*** Opening Source material ***

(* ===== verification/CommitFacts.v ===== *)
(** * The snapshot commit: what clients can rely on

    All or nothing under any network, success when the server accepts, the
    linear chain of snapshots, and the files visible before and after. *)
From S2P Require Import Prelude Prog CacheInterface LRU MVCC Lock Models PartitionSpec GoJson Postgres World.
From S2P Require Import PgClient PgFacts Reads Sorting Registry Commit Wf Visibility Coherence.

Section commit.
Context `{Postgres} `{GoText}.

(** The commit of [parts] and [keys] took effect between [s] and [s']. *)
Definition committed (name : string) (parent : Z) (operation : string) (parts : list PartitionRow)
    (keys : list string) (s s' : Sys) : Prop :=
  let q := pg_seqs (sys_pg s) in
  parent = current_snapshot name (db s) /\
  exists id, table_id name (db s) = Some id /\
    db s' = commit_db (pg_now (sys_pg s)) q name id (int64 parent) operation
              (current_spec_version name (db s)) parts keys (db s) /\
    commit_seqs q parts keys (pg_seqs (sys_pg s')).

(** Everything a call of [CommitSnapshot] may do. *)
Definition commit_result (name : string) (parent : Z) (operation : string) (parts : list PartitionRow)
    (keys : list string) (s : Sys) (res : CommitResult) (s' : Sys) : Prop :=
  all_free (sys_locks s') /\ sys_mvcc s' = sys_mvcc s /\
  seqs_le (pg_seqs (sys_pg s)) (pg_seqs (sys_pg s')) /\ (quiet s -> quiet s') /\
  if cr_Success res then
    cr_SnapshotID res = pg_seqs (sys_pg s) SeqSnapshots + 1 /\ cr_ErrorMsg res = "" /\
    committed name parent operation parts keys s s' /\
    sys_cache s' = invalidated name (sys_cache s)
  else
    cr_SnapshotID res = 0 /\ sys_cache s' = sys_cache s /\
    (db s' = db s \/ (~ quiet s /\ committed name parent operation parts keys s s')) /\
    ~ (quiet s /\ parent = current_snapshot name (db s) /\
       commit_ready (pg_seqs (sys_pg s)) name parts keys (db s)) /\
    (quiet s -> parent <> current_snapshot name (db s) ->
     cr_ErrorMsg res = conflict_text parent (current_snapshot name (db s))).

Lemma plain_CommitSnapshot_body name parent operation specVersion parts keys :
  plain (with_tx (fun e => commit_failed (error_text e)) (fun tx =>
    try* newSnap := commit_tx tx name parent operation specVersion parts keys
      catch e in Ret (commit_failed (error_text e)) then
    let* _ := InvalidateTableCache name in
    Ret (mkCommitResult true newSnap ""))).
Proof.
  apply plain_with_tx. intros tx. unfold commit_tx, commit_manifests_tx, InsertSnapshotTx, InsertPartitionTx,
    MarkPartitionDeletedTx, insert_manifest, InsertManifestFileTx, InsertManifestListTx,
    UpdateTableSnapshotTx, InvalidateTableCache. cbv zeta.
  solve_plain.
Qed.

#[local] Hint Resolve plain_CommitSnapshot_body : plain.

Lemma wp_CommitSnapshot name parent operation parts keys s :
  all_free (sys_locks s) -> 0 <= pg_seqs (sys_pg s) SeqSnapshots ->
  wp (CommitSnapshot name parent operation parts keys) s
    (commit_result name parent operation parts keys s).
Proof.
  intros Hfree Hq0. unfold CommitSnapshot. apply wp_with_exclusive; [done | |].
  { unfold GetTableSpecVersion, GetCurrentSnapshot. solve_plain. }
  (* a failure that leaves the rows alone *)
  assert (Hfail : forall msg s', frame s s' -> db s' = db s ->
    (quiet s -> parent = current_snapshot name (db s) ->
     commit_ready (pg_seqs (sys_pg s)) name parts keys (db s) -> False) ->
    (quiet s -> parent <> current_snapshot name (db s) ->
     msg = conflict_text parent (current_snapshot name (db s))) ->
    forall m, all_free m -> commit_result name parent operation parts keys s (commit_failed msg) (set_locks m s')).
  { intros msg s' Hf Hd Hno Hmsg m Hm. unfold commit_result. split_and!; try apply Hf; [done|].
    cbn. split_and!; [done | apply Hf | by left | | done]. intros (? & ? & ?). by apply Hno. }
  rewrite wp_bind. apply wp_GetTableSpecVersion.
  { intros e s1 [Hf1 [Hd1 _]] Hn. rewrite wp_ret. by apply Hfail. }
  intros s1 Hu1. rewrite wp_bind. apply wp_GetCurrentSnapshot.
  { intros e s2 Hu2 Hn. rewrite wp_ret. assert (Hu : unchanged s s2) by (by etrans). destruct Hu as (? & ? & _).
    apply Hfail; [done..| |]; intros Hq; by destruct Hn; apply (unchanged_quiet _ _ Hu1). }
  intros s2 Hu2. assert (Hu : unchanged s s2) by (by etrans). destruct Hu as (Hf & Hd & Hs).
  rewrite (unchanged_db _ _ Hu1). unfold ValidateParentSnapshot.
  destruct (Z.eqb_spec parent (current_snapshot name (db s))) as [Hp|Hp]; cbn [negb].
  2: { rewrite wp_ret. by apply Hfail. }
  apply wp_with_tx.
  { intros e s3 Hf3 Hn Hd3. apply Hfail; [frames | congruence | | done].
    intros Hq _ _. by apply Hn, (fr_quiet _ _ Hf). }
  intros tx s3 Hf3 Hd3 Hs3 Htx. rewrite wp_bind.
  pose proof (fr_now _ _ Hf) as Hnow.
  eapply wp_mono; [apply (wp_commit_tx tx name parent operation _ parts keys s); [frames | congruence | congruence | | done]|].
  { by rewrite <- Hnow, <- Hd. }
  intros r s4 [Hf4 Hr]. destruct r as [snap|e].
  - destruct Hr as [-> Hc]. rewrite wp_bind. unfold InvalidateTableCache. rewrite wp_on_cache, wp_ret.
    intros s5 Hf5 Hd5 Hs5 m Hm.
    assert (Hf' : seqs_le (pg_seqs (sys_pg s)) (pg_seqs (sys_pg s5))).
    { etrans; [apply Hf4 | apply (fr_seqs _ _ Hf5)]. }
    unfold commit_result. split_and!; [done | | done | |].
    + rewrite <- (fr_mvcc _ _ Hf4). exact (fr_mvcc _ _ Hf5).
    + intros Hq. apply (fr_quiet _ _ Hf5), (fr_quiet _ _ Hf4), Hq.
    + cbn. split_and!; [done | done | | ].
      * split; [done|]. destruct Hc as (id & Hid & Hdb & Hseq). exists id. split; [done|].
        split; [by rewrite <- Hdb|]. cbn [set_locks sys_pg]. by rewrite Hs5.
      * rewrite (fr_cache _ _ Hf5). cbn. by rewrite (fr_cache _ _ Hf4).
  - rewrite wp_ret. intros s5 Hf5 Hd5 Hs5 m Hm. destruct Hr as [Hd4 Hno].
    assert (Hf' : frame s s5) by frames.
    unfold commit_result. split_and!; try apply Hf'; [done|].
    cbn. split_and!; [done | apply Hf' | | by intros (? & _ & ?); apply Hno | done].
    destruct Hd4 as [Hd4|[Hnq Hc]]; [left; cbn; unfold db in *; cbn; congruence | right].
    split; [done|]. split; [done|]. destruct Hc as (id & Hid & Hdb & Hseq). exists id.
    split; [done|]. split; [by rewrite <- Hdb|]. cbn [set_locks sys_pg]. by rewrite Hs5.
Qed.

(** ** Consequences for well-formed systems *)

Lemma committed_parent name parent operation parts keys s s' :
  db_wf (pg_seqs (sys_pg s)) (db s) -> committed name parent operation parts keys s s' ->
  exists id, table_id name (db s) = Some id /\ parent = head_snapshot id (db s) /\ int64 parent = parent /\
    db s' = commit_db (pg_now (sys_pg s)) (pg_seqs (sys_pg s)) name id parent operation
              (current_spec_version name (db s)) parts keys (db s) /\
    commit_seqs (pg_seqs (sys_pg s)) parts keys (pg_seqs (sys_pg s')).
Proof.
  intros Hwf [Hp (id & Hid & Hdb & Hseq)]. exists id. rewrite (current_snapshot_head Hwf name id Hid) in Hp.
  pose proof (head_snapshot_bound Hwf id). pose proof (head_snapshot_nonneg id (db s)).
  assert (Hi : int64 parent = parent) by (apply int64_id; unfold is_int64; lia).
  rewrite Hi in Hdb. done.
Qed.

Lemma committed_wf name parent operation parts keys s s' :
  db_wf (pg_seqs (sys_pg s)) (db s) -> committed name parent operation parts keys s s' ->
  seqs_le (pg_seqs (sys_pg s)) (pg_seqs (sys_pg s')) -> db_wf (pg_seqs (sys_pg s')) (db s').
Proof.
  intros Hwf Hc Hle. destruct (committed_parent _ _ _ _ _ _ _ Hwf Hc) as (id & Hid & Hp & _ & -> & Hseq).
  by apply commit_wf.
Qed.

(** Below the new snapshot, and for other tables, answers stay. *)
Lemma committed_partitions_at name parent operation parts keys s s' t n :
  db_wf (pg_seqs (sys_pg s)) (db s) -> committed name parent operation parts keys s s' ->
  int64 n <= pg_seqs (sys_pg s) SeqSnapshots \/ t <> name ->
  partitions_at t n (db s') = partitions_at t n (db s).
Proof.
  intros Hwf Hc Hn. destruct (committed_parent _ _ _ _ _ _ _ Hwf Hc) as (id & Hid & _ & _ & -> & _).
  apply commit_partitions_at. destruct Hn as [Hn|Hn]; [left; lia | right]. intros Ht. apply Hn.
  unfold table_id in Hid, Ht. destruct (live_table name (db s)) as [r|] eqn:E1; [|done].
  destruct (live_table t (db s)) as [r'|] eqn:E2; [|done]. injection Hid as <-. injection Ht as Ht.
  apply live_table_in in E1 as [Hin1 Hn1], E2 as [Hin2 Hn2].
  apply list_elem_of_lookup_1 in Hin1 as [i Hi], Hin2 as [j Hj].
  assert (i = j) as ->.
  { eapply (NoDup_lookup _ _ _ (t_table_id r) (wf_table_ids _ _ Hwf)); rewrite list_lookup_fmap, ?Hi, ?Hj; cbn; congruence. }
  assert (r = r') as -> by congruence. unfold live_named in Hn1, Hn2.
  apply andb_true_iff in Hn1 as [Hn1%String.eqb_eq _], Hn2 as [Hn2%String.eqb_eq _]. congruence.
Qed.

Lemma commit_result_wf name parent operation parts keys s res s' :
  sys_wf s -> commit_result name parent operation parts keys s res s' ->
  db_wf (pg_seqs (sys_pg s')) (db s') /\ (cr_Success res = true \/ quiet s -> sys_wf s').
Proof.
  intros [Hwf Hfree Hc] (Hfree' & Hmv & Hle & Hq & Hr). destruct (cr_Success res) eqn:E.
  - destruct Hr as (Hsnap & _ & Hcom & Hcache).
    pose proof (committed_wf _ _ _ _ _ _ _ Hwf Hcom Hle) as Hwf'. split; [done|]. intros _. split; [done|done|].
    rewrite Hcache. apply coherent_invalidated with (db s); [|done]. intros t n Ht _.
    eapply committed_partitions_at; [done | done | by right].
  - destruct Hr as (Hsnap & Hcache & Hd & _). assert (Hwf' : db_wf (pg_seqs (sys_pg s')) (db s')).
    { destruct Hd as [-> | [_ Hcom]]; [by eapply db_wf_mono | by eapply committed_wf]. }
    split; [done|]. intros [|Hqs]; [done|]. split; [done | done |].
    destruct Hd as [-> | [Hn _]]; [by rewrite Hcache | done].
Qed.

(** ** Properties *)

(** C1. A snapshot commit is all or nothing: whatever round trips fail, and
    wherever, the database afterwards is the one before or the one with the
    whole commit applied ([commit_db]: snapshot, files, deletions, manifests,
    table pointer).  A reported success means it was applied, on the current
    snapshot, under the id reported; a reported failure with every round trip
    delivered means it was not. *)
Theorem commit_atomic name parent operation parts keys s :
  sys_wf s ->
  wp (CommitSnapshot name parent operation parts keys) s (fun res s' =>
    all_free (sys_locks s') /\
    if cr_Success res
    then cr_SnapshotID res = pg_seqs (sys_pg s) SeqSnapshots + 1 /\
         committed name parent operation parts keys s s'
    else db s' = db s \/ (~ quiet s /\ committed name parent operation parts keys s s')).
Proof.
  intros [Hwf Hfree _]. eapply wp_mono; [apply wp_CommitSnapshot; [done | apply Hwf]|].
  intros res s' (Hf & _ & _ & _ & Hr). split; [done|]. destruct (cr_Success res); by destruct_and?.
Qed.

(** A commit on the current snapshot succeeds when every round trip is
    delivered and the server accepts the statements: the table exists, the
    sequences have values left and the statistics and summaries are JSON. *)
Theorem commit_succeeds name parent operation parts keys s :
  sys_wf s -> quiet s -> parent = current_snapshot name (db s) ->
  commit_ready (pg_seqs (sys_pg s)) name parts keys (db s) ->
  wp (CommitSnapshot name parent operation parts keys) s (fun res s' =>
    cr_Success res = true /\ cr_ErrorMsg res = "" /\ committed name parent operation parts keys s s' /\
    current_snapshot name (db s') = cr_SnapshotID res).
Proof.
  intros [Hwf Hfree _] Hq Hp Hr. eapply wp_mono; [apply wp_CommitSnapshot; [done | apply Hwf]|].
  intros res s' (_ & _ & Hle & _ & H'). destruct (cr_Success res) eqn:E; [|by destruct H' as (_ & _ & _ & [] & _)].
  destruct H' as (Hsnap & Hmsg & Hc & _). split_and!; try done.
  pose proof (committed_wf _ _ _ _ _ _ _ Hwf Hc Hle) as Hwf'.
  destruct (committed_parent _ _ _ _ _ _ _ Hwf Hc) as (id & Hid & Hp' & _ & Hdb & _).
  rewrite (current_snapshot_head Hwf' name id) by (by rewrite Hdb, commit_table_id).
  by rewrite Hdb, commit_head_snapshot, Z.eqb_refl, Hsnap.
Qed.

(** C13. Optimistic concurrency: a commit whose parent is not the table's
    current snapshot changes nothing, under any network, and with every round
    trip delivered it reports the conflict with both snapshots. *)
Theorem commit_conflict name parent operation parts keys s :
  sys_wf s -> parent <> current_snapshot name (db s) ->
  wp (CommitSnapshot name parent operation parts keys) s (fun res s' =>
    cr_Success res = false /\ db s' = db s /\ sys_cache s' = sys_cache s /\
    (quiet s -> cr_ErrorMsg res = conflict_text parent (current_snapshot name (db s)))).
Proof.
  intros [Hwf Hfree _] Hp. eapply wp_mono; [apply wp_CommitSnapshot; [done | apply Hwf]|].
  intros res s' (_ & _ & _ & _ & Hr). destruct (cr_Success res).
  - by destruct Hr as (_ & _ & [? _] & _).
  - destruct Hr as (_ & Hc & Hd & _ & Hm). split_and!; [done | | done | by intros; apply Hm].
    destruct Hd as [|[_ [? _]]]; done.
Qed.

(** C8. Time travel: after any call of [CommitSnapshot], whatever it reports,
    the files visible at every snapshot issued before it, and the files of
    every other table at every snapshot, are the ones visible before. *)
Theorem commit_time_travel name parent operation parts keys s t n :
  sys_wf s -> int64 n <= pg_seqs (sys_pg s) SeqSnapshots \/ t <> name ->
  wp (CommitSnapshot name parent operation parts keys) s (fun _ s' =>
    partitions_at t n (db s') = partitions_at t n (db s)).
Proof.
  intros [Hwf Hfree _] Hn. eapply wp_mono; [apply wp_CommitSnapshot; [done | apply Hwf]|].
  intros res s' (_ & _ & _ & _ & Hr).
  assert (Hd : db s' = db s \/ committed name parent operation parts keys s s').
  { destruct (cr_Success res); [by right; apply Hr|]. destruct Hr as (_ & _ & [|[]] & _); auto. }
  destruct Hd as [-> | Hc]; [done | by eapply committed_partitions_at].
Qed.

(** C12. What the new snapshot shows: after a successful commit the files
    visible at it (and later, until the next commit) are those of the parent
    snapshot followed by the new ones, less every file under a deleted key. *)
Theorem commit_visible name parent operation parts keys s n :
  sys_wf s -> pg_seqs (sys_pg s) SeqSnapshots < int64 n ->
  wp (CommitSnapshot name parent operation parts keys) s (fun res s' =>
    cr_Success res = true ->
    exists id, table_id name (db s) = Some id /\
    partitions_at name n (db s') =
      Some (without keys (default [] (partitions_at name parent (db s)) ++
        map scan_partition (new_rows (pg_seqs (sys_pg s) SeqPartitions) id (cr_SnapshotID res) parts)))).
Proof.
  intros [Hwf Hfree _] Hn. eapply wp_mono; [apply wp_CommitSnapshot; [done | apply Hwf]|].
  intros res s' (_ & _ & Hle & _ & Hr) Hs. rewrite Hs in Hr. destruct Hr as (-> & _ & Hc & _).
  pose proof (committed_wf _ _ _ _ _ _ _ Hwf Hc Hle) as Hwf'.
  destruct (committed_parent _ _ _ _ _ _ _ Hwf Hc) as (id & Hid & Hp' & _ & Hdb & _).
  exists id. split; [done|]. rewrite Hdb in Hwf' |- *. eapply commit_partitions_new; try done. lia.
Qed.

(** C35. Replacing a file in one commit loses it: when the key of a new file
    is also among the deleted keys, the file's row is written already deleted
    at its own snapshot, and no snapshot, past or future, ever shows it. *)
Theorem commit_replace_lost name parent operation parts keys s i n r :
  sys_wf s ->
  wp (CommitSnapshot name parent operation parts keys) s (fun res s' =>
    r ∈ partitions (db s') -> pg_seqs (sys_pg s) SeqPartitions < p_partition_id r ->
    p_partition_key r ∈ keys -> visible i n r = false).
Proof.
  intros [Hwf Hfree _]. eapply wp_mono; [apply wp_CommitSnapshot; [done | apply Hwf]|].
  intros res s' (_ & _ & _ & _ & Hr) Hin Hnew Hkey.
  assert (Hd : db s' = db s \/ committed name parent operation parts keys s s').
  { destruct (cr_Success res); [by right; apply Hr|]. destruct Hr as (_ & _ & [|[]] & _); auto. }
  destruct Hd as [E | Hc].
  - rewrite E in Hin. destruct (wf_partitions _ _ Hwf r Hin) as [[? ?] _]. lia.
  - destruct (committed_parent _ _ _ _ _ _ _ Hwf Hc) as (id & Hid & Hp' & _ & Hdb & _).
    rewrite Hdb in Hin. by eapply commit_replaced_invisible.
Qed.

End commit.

*** Closing Source material ***

- Your instructions -
For this exercise, output exactly the lines above from the line with "apply andb_true_iff in" to the line with "intros [Hwf Hfree Hc]", counting both, and leave out the rest.

- Output below -
  apply andb_true_iff in Hn1 as [Hn1%String.eqb_eq _], Hn2 as [Hn2%String.eqb_eq _]. congruence.
Qed.

Lemma commit_result_wf name parent operation parts keys s res s' :
  sys_wf s -> commit_result name parent operation parts keys s res s' ->
  db_wf (pg_seqs (sys_pg s')) (db s') /\ (cr_Success res = true \/ quiet s -> sys_wf s').
Proof.
  intros [Hwf Hfree Hc] (Hfree' & Hmv & Hle & Hq & Hr). destruct (cr_Success res) eqn:E.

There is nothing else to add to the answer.